We've all had that moment when we're booking a flight and come across the most dreaded word in air-travel, outside of "hijacking," possible: Layover. Now, thanks to COVID-19 (For us?! Oh, you shouldn't have!), that nightmare is about to increase tenfold.
Between retiring jumbo jets ahead of schedule and a lack of traffic leaving room for tiny prop planes to land at big airports for fun, it's clear that airlines are getting clobbered. They're eligible for grant money from the government, but only if they meet certain conditions. One of those is not cutting cities off from air service just because they aren't profitable. To accommodate this, they've had to get a little creative with route planning, and start adding more "tag flights."

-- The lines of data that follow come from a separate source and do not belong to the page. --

Definition publishDigest (result : RoomResult) : SinkM () :=
  if negb (has_value (rr_digest result)) then mret ()
  else
    match encodeBattleDigest result UNSOLICITED_REQUEST_ID with
    | None =>
        _ ← modify_stats note_oversized;
        for_each (for_session id (fun _ c => sink_reportAdmissionFailure c)) (rr_audience result)
    | Some frame =>
        for_each (for_session id (fun _ c =>
          sent ← sink_send c frame;
          if sent : bool then modify_stats (note_digest_sent frame) else mret ())) (rr_audience result)
    end.

Definition publishClear (result : RoomResult) : SinkM () :=
  match rr_outcome result with
  | Some OutcomeCleared =>
      for_each (for_session grant_player (fun grant c =>
        _ ← sink_send c (encodeBattleCleared (grant_experience grant) UNSOLICITED_REQUEST_ID); mret ())) (rr_grants result)
  | _ => mret ()
  end.

Definition publishFailure (result : RoomResult) : SinkM () :=
  match rr_outcome result with
  | Some OutcomeFailed =>
      let frame := encodeBattleFailure result UNSOLICITED_REQUEST_ID in
      for_each (for_session id (fun _ c => _ ← sink_send c frame; mret ())) (rr_audience result)
  | _ => mret ()
  end.

(** [ProtocolRoomResultSink::accept]. *)
Definition room_accept (command : RoomInboundCommand) (result : RoomResult) : SinkM () :=
  _ ← publishReply command result;
  _ ← publishDigest result;
  _ ← publishClear result;
  publishFailure result.

(** The default member initialisers of [RoomResult]. *)
Definition room_reply_result (status : RoomCommandStatus) (phase : RoomPhase) : RoomResult :=
  mkRoomResult status phase None None None 0 false None None None [] [].

Definition replyJoined (c : ConnectionId) (request_id : Z) (room : RoomId) (status : RoomCommandStatus) (phase : RoomPhase) : SinkM () :=
  _ ← sink_send c (encodeRoomReply RoomReplyJoined room (room_reply_result status phase) request_id); mret ().

Definition replyReturnedToZone (c : ConnectionId) (zone : ZoneId) (position : ZonePosition) : SinkM () :=
  let payload := append_u32 (append_u32 (append_u64 [] zone) (u32 (zone_x position))) (u32 (zone_y position)) in
  _ ← sink_send c (mkFrame MessageType.ReturnedToZone UNSOLICITED_REQUEST_ID payload); mret ().

(** ** Zones *)

Definition zone_frame_kind (kind : ZoneReplyKind) : ZoneReplyFrameKind :=
  match kind with Entered => ZoneReplyEntered | Moved => ZoneReplyMoved | Left => ZoneReplyLeft end.

(** [ProtocolZoneResultSink::map] and [accept]. *)
Definition zone_map (zone : ZoneId) (reply : ZoneReplyContext) (result : ZoneResult) : Frame :=
  encodeZoneReply (zone_frame_kind (zone_reply_kind reply)) zone result (zone_reply_request_id reply).

Definition zone_accept (command : ZoneInboundCommand) (result : ZoneResult) : SinkM () :=
  match inbound_zone_reply command with
  | None => mret ()
  | Some reply => _ ← sink_send (zone_reply_connection reply) (zone_map (inbound_zone command) reply result); mret ()
  end.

In the simplest of terms, it means that there are going to be fewer direct flights -- even between bigger cities and hubs -- and more legs added to each trip. Effectively, all passengers' lives are about to turn into this ...
... but on one trip.
Minor versions of this already existed on some levels -- not every airline flies to every city, even biggish ones. For example, JetBlue previously only offered flights into Cleveland from Boston and Fort Lauderdale. So if you wanted to go from LA to Cleveland on JetBlue, you'd have to make a tag route by first stopping in either the place where Spring Break mistakes happen year-round or "Chicago, but more racist." But what we're getting now is real weird.
Your ticket will say "plane change," and you may have to get on, get off, get on, get off, get on, before finally getting off the plane. What might have been a two-and-a-half-hour flight before has become a seven-hour one. Before you know it, flying with Harrison Ford will begin to look like the better option.